Task data section start
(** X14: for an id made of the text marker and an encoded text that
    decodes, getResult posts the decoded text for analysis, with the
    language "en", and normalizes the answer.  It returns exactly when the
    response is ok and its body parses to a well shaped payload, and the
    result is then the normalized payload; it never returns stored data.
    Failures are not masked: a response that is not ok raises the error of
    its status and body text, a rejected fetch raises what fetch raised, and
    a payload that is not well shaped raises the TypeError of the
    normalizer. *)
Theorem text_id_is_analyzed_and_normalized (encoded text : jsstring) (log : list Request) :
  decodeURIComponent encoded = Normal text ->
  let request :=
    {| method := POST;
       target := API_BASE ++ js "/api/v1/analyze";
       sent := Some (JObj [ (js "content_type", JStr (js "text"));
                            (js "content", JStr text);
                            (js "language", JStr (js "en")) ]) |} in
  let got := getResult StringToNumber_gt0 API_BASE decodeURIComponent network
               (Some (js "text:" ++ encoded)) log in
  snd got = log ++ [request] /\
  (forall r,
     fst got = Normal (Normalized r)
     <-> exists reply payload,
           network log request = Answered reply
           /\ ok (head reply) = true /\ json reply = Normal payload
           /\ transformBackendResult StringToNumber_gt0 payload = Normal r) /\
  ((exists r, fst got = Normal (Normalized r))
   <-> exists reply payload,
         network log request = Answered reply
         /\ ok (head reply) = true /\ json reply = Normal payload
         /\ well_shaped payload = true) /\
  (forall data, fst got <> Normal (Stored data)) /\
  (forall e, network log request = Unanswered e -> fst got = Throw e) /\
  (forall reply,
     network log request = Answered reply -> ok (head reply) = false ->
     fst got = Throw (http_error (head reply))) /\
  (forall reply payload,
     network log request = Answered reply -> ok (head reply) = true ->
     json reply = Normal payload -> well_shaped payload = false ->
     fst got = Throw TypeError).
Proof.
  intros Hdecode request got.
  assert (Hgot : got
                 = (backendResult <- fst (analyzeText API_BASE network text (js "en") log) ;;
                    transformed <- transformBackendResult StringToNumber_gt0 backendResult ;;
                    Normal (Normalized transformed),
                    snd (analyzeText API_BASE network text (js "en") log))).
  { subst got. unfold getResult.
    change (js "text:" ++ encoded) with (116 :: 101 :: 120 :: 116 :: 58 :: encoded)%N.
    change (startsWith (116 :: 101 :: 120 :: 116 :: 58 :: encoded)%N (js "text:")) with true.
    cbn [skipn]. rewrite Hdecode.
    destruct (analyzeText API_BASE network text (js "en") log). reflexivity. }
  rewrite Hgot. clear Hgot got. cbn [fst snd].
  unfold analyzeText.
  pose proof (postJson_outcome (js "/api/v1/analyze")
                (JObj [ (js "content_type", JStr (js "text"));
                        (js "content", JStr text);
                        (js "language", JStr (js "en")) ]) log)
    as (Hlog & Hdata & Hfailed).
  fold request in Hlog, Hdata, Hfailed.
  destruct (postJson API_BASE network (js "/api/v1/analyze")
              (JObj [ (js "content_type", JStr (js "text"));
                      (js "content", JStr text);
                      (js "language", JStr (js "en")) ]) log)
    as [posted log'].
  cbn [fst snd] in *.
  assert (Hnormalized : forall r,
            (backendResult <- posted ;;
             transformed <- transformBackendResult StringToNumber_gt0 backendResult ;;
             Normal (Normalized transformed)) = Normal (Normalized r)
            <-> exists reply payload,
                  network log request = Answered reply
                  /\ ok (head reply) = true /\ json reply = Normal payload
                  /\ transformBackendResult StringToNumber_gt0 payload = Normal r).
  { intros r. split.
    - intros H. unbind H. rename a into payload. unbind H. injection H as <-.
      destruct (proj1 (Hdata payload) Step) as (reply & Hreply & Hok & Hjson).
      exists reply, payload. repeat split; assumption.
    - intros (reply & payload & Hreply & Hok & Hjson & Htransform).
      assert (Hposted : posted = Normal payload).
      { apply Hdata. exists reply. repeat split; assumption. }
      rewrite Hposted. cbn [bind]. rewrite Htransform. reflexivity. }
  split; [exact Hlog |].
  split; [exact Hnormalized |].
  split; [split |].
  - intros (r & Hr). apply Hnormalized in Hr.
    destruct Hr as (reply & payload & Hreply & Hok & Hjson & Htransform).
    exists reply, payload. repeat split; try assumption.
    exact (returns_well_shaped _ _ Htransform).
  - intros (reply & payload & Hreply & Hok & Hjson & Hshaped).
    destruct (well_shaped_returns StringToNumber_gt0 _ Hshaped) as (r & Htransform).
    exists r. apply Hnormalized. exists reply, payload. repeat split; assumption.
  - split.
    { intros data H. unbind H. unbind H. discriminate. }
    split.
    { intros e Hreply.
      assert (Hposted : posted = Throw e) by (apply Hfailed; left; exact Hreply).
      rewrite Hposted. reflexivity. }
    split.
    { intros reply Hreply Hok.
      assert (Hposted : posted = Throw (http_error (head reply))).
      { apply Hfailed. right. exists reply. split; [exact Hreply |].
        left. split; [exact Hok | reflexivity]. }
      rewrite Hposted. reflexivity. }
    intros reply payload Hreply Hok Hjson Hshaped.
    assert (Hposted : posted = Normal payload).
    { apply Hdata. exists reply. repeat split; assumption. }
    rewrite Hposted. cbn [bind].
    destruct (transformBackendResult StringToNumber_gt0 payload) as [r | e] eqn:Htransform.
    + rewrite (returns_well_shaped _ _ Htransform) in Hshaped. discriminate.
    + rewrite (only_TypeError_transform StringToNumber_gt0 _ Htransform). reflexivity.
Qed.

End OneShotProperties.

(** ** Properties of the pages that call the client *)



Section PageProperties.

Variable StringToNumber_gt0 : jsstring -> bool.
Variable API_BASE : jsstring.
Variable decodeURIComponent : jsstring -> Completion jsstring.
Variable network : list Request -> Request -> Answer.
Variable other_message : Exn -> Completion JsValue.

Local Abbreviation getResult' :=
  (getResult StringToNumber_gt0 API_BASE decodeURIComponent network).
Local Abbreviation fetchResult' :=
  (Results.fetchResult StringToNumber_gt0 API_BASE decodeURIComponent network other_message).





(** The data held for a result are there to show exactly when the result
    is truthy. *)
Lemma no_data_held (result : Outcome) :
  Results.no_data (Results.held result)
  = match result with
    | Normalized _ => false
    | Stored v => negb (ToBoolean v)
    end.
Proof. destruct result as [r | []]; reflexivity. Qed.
Task data section end
Task data section start
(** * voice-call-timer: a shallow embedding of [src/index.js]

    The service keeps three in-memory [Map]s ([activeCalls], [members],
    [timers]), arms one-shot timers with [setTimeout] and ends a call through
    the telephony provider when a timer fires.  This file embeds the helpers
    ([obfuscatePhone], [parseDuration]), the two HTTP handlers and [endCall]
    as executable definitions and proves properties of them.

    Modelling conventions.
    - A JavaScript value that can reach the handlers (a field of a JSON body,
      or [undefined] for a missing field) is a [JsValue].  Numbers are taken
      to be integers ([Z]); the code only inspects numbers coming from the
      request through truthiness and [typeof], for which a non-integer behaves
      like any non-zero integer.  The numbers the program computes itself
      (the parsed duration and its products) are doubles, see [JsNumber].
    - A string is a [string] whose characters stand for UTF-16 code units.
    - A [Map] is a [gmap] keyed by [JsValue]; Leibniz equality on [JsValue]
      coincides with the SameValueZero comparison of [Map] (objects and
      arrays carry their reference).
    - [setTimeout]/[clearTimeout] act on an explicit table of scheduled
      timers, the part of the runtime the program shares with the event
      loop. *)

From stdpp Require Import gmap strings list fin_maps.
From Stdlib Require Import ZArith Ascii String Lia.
Task data section end
What to do >>
Please copy the lines in the records above between the one holding "(** X14: for" and the one holding "response is ok", inclusive, exactly and with no other line.

Exercise answer >>
(** X14: for an id made of the text marker and an encoded text that
    decodes, getResult posts the decoded text for analysis, with the
    language "en", and normalizes the answer.  It returns exactly when the
    response is ok and its body parses to a well shaped payload, and the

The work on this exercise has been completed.